### Task input

──────────────────────────────

(* ===== verification/BreakCycles.v ===== *)
(** * The greedy abort loop of [graph/johnsonce.go] hits every cycle

    [BreakCycles] keeps a table with a row per cycle, the column sums
    ([sumArray]) and their total ([sum]).  The loop ends because every round
    clears at least one row, and every row is hit by an aborted vertex. *)
From stdpp Require Import base list list_numbers gmap relations sorting.
From Stdlib Require Import ZArith Lia.
From S2P Require Import Prelude AlGraph JohnsonCE.

Set Default Goal Selector "!".

Lemma get_eq {A} (l : list A) i x : l !! i = Some x -> get l i = Ret x.
Proof. unfold get. by intros ->. Qed.

Lemma put_eq {A} (l : list A) i x : i < length l -> put l i x = Ret (<[i := x]> l).
Proof. unfold put. intros. by rewrite decide_True. Qed.

Lemma lookup_deg (l : list Z) i : i < length l -> l !! i = Some (deg l i).
Proof. intros Hi. unfold deg. by destruct (lookup_lt_is_Some_2 l i Hi) as [x ->]. Qed.

Section break.
Context (n : nat).

Definition row_ok (row : list Z) : Prop := length row = n /\ Forall (fun x => x = 0 \/ x = 1)%Z row.
Definition col_sum (cm : list (list Z)) (k : nat) : Z := zsum ((fun row => deg row k) <$> cm).

Record table_ok (tab : cycle_table) : Prop := {
  to_rows : Forall row_ok tab.1.1;
  to_length : length tab.1.2 = n;
  to_cols : forall k, k < n -> deg tab.1.2 k = col_sum tab.1.1 k;
  to_sum : tab.2 = zsum (zsum <$> tab.1.1) }.

Lemma row_ok_deg row k : row_ok row -> deg row k = 0%Z \/ deg row k = 1%Z.
Proof.
  intros [_ Hf]. unfold deg. destruct (row !! k) as [x|] eqn:E; [|by left].
  rewrite Forall_lookup in Hf. by apply (Hf k).
Qed.

Lemma row_ok_zsum row : row_ok row -> (0 <= zsum row)%Z.
Proof. intros [_ Hf]. apply zsum_nonneg. eapply Forall_impl; [exact Hf|]. cbn. lia. Qed.

(** Clearing a row cell by cell. *)
Lemma clear_cells row sa sm :
  length row = n -> length sa = n ->
  exists sa', foldM clear_cell (row, sa, sm) (seq 0 n) = Ret (replicate n 0%Z, sa', (sm - zsum row)%Z) /\
    length sa' = n /\ forall k, k < n -> deg sa' k = (deg sa k - deg row k)%Z.
Proof.
  intros Hr Hs.
  destruct (foldM_seq_inv clear_cell (fun m '(row', sa', sm') =>
    row' = replicate m 0%Z ++ drop m row /\ length sa' = n /\ sm' = (sm - zsum (take m row))%Z /\
    forall k, deg sa' k = (deg sa k - if decide (k < m)%nat then deg row k else 0%Z)%Z) n (row, sa, sm))
    as ([[row' sa'] sm'] & -> & -> & Hl & -> & Hk).
  - split; [done|]. split; [done|]. split; [change (zsum (take 0 row)) with 0%Z; lia|]. intros k. rewrite decide_False by lia. lia.
  - intros m [[row' sa'] sm'] Hm (-> & Hl & -> & Hk).
    assert (row !! m = Some (deg row m)) as Hrm by (apply lookup_deg; lia).
    assert ((replicate m 0%Z ++ drop m row) !! m = Some (deg row m)) as Hrm'.
    { rewrite lookup_app_r, length_replicate, Nat.sub_diag, lookup_drop by (rewrite length_replicate; lia).
      by rewrite Nat.add_0_r. }
    unfold clear_cell. rewrite (get_eq _ _ _ Hrm'), (get_eq sa' m (deg sa' m)) by (apply lookup_deg; lia).
    cbn [mbind outcome_bind]. rewrite (put_eq sa') by lia. cbn [mbind outcome_bind].
    rewrite put_eq by (rewrite length_app, length_replicate, length_drop; lia). cbn [mbind outcome_bind].
    eexists. split; [done|]. cbn beta iota. split_and!.
    + rewrite (drop_S row (deg row m) m Hrm).
      change (1 + m) with (S m). rewrite replicate_S_end, <- app_assoc.
      rewrite insert_app_r_alt by (rewrite length_replicate; lia).
      by rewrite length_replicate, Nat.sub_diag.
    + by rewrite length_insert.
    + change (1 + m) with (S m). rewrite (take_S_r row m (deg row m) Hrm), zsum_app. cbn. lia.
    + intros k. rewrite deg_insert by lia. rewrite !Hk. destruct (decide (k = m)) as [->|Hne].
      * rewrite decide_False, decide_True by lia. lia.
      * destruct (decide (k < m)); [rewrite decide_True by lia|rewrite decide_False by lia]; done.
  - rewrite drop_ge, app_nil_r, take_ge by lia. exists sa'. split; [done|]. split; [done|].
    intros k Hkn. rewrite Hk, decide_True by done. done.
Qed.

Definition cleared (mx : nat) (row : list Z) : list Z :=
  if decide (deg row mx = 1%Z) then replicate n 0%Z else row.

Lemma deg_replicate m k : deg (replicate m 0%Z) k = 0%Z.
Proof.
  unfold deg. destruct (replicate m 0%Z !! k) eqn:E; [|done]. by apply lookup_replicate in E as [-> _].
Qed.

Lemma row_ok_zero : row_ok (replicate n 0%Z).
Proof. split; [apply length_replicate|]. apply Forall_replicate. by left. Qed.

Lemma clear_row_spec mx cm sa sm j row :
  table_ok (cm, sa, sm) -> mx < n -> cm !! j = Some row ->
  exists sa' sm', clear_row n mx (cm, sa, sm) j = Ret (<[j := cleared mx row]> cm, sa', sm') /\
    table_ok (<[j := cleared mx row]> cm, sa', sm').
Proof.
  intros [Hrows Hlen Hcols Hsum] Hmx Hj. cbn [fst snd] in *.
  assert (row_ok row) as Hrow by (rewrite Forall_lookup in Hrows; by eapply Hrows).
  unfold clear_row, cleared. rewrite (get_eq _ _ _ Hj). cbn [mbind outcome_bind].
  rewrite (get_eq row mx (deg row mx)) by (apply lookup_deg; destruct Hrow; lia). cbn [mbind outcome_bind].
  destruct (decide (deg row mx = 1%Z)) as [E|E].
  2: { rewrite list_insert_id by done. by exists sa, sm. }
  destruct (clear_cells row sa sm (proj1 Hrow) Hlen) as (sa' & -> & Hl' & Hk).
  cbn [mbind outcome_bind]. rewrite put_eq by (by eapply lookup_lt_Some). cbn [mbind outcome_bind].
  eexists sa', _. split; [done|]. split; cbn [fst snd].
  - apply Forall_insert; [done|apply row_ok_zero].
  - done.
  - intros k Hkn. rewrite Hk, Hcols by done. unfold col_sum. rewrite list_fmap_insert.
    rewrite (zsum_insert _ j (deg row k)) by (rewrite list_lookup_fmap, Hj; done).
    rewrite deg_replicate. lia.
  - rewrite list_fmap_insert, (zsum_insert _ j (zsum row)) by (rewrite list_lookup_fmap, Hj; done).
    rewrite zsum_replicate_0. lia.
Qed.

Lemma clear_rows mx tab :
  table_ok tab -> mx < n ->
  exists tab', foldM (clear_row n mx) tab (seq 0 (length tab.1.1)) = Ret tab' /\
    table_ok tab' /\ tab'.1.1 = cleared mx <$> tab.1.1.
Proof.
  intros Hok Hmx. destruct tab as [[cm sa] sm]. cbn [fst snd].
  destruct (foldM_seq_inv (clear_row n mx) (fun i tab' => table_ok tab' /\
    tab'.1.1 = (cleared mx <$> take i cm) ++ drop i cm) (length cm) (cm, sa, sm)) as (tab' & -> & Hok' & Hcm).
  - done.
  - intros i [[cm' sa'] sm'] Hi [Hok' Hcm]. cbn in Hcm. subst cm'.
    destruct (lookup_lt_is_Some_2 cm i Hi) as [row Hrow].
    assert (length (cleared mx <$> take i cm) = i) as Hl by (rewrite length_fmap, length_take; lia).
    destruct (clear_row_spec mx _ sa' sm' i row Hok' Hmx) as (sa'' & sm'' & -> & Hok'').
    { rewrite lookup_app_r, Hl, Nat.sub_diag, lookup_drop, Nat.add_0_r by lia. done. }
    eexists. split; [done|]. split; [done|]. cbn [fst].
    rewrite (drop_S cm row i Hrow), insert_app_r_alt, Hl, Nat.sub_diag by lia.
    change (1 + i) with (S i). rewrite (take_S_r cm i row Hrow), fmap_app, <- app_assoc. done.
  - exists tab'. split; [done|]. split; [done|]. rewrite Hcm, take_ge, drop_ge, app_nil_r by lia. done.
Qed.

Lemma max_sum_spec sa :
  length sa = n -> 0 < n ->
  exists mx, max_sum n sa = Ret mx /\ mx < n /\ forall k, k < n -> (deg sa k <= deg sa mx)%Z.
Proof.
  intros Hl Hn. unfold max_sum.
  match goal with |- context [foldM ?f 0 (seq 0 n)] =>
    destruct (foldM_seq_inv f (fun i mx => mx < n /\ forall k, k < i -> (deg sa k <= deg sa mx)%Z) n 0)
      as (mx & -> & Hmx & Hall) end.
  - split; [done|]. intros k Hk. lia.
  - intros i mx Hi [Hmx Hall].
    rewrite (get_eq sa i (deg sa i)), (get_eq sa mx (deg sa mx)) by (apply lookup_deg; lia).
    cbn [mbind outcome_bind]. eexists. split; [done|]. destruct (decide (deg sa mx < deg sa i)%Z).
    + split; [done|]. intros k Hk. destruct (decide (k = i)) as [->|]; [lia|]. specialize (Hall k). lia.
    + split; [done|]. intros k Hk. destruct (decide (k = i)) as [->|]; [lia|]. apply Hall. lia.
  - exists mx. split; [done|]. split; [done|]. done.
Qed.

Lemma zsum_pos_in l : (0 < zsum l)%Z -> exists k, (0 < deg l k)%Z /\ k < length l.
Proof.
  unfold zsum. induction l as [|x l IH]; cbn; [lia|]. intros H.
  destruct (decide (0 < x)%Z) as [Hx|Hx]; [exists 0; cbn; split; [done|lia]|].
  destruct IH as (k & Hk & Hkl); [lia|]. exists (S k). split; [done|lia].
Qed.

Lemma deg_fmap (f : list Z -> Z) (l : list (list Z)) j :
  (0 < deg (f <$> l) j)%Z -> exists row, l !! j = Some row /\ (0 < f row)%Z.
Proof.
  unfold deg. rewrite list_lookup_fmap. destruct (l !! j) as [row|]; cbn; [by exists row|lia].
Qed.

(** While the total is not zero the chosen vertex lies on a cycle left. *)
Lemma max_on_cycle tab mx :
  table_ok tab -> (0 < tab.2)%Z -> (forall k, k < n -> (deg tab.1.2 k <= deg tab.1.2 mx)%Z) -> mx < n ->
  exists row, row ∈ tab.1.1 /\ deg row mx = 1%Z.
Proof.
  intros [Hrows Hlen Hcols Hsum] Hpos Hmax Hmx. rewrite Hsum in Hpos.
  apply zsum_pos_in in Hpos as (j & Hj & _). apply deg_fmap in Hj as (row & Hrow & Hz).
  rewrite Forall_lookup in Hrows. pose proof (Hrows _ _ Hrow) as Hok.
  apply zsum_pos_in in Hz as (k & Hk & Hkl). rewrite (proj1 Hok) in Hkl.
  assert (0 < deg tab.1.2 mx)%Z as Hc.
  { specialize (Hmax k Hkl). rewrite Hcols in Hmax by done.
    enough (0 < col_sum tab.1.1 k)%Z by lia. unfold col_sum.
    apply list_elem_of_split_length in Hrow as (l1 & l2 & Heq & _). rewrite Heq in *.
    rewrite fmap_app, fmap_cons, zsum_app. cbn.
    enough (0 <= zsum ((fun row => deg row k) <$> l1) /\ 0 <= zsum ((fun row => deg row k) <$> l2))%Z
      by (unfold zsum in *; lia).
    assert (forall r, r ∈ l1 \/ r ∈ l2 -> (0 <= deg r k)%Z) as Hnn.
    { intros r Hr. assert (r ∈ l1 ++ row :: l2) as (i & Hi)%list_elem_of_lookup by set_solver.
      destruct (row_ok_deg r k (Hrows i r Hi)); lia. }
    split; apply zsum_nonneg, Forall_fmap, Forall_forall; intros r Hr; apply Hnn; auto. }
  rewrite Hcols in Hc by done. unfold col_sum in Hc. apply zsum_pos_in in Hc as (i & Hi & _).
  apply deg_fmap in Hi as (r & Hr & Hd). exists r. split; [by eapply list_elem_of_lookup_2|].
  destruct (row_ok_deg r mx (Hrows i r Hr)); lia.
Qed.

Lemma cleared_total mx cm :
  Forall row_ok cm -> (exists row, row ∈ cm /\ deg row mx = 1%Z) ->
  (0 <= zsum (zsum <$> (cleared mx <$> cm)) < zsum (zsum <$> cm))%Z.
Proof.
  intros Hok Hex.
  assert (forall row, row_ok row -> (0 <= zsum (cleared mx row) <= zsum row)%Z) as Hle.
  { intros row Hr. pose proof (row_ok_zsum row Hr). unfold cleared.
    destruct (decide _); [rewrite zsum_replicate_0|]; lia. }
  assert (forall l, Forall row_ok l -> (0 <= zsum (zsum <$> (cleared mx <$> l)) <= zsum (zsum <$> l))%Z) as Hall.
  { induction 1 as [|r l Hr _ IH]; [done|]. unfold zsum in *. cbn. specialize (Hle r Hr). lia. }
  destruct Hex as (row & (l1 & l2 & ->)%list_elem_of_split & Hd).
  rewrite Forall_app, Forall_cons in Hok. destruct Hok as (H1 & Hr & H2).
  pose proof (Hall l1 H1). pose proof (Hall l2 H2).
  rewrite !fmap_app, !fmap_cons, !zsum_app. unfold cleared at 2 5. rewrite decide_True by done.
  assert (0 < zsum row)%Z as Hpos.
  { destruct Hr as [_ Hf]. clear -Hf Hd. revert mx Hd. unfold zsum.
    induction Hf as [|x l Hx Hf IH]; intros [|k] Hd; cbn in *; try discriminate Hd.
    - unfold deg in Hd. cbn in Hd. subst x.
      assert (0 <= foldr Z.add 0 l)%Z; [|lia]. apply zsum_nonneg. eapply Forall_impl; [exact Hf|]. cbn. lia.
    - specialize (IH k Hd). lia. }
  change (zsum (?x :: ?l)) with (x + zsum l)%Z. rewrite zsum_replicate_0. cbn. unfold zsum in *. lia.
Qed.

Lemma total_zero_rows tab row :
  table_ok tab -> tab.2 = 0%Z -> row ∈ tab.1.1 -> zsum row = 0%Z.
Proof.
  intros [Hrows _ _ Hsum] Hz Hrow. rewrite Hsum in Hz. apply zsum_zero in Hz.
  - rewrite Forall_fmap, Forall_forall in Hz. by apply Hz.
  - apply Forall_fmap. eapply Forall_impl; [exact Hrows|]. intros r. apply row_ok_zsum.
Qed.

Lemma break_loop_spec fuel tab removed invalid :
  table_ok tab -> length invalid = n -> Z.to_nat tab.2 < fuel ->
  exists removed' invalid', break_loop fuel n tab removed invalid = Ret (removed', invalid') /\
    length invalid' = n /\
    (forall v, invalid !! v = Some true -> invalid' !! v = Some true) /\
    (forall row, row ∈ tab.1.1 -> zsum row <> 0%Z -> exists v, deg row v = 1%Z /\ invalid' !! v = Some true) /\
    (forall v, invalid' !! v = Some true ->
       invalid !! v = Some true \/ exists row, row ∈ tab.1.1 /\ deg row v = 1%Z).
Proof.
  revert tab removed invalid; induction fuel as [|fuel IH]; intros tab removed invalid Hok Hinv Hfuel; [lia|].
  assert (0 <= tab.2)%Z as Hnn.
  { rewrite (to_sum _ Hok). apply zsum_nonneg, Forall_fmap.
    eapply Forall_impl; [apply Hok|]. intros r. apply row_ok_zsum. }
  cbn [break_loop]. destruct (decide (tab.2 = 0%Z)) as [Hz|Hz].
  { exists removed, invalid. split_and!; [done|done|done| |by left].
    intros row Hrow Hne. by rewrite (total_zero_rows tab row) in Hne. }
  assert (0 < n) as Hn.
  { destruct (decide (n = 0)) as [En|]; [exfalso|lia]. apply Hz. rewrite (to_sum _ Hok).
    assert (forall l, Forall row_ok l -> zsum (zsum <$> l) = 0%Z) as H0; [|apply H0, Hok].
    induction 1 as [|r l [Hr _] _ IHl]; [done|]. rewrite En in Hr. apply length_zero_iff_nil in Hr as ->. exact IHl. }
  destruct (max_sum_spec tab.1.2 (to_length _ Hok) Hn) as (mx & -> & Hmx & Hmax). cbn [mbind outcome_bind].
  destruct (max_on_cycle tab mx Hok ltac:(lia) Hmax Hmx) as (row0 & Hrow0 & Hd0).
  destruct (clear_rows mx tab Hok Hmx) as (tab' & -> & Hok' & Hcm). cbn [mbind outcome_bind].
  rewrite put_eq by lia. cbn [mbind outcome_bind].
  assert (0 <= tab'.2 < tab.2)%Z as Hdec.
  { rewrite (to_sum _ Hok'), (to_sum _ Hok), Hcm. apply cleared_total; [apply Hok|]. eauto. }
  destruct (IH tab' (S removed) (<[mx := true]> invalid) Hok') as (r' & inv' & -> & Hl & Hmono & Hhit & Honly);
    [by rewrite length_insert|lia|].
  assert (inv' !! mx = Some true) as Hmxt by (apply Hmono; rewrite list_lookup_insert_eq; [done|lia]).
  exists r', inv'. split_and!; [done..| | |].
  - intros v Hv. apply Hmono. destruct (decide (v = mx)) as [->|]; [by rewrite list_lookup_insert_eq by lia|].
    by rewrite list_lookup_insert_ne.
  - intros row Hrow Hne. destruct (decide (deg row mx = 1%Z)) as [|Hd]; [by exists mx|].
    apply Hhit; [|done]. rewrite Hcm. apply list_elem_of_fmap. exists row. split; [|done].
    unfold cleared. by rewrite decide_False.
  - intros v Hv. apply Honly in Hv as [Hv|(row & Hrow & Hd)].
    + destruct (decide (v = mx)) as [->|]; [right; eauto|]. rewrite list_lookup_insert_ne in Hv by done. by left.
    + right. rewrite Hcm in Hrow. apply list_elem_of_fmap in Hrow as (row' & -> & Hrow').
      exists row'. split; [done|]. unfold cleared in Hd. destruct (decide _); [|done].
      by rewrite deg_replicate in Hd.
Qed.
End break.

──────────────────────────────

### The problem
Please return every line of the material above that includes "fuel".

### Solution below
Lemma break_loop_spec fuel tab removed invalid :
  table_ok tab -> length invalid = n -> Z.to_nat tab.2 < fuel ->
  exists removed' invalid', break_loop fuel n tab removed invalid = Ret (removed', invalid') /\
  revert tab removed invalid; induction fuel as [|fuel IH]; intros tab removed invalid Hok Hinv Hfuel; [lia|].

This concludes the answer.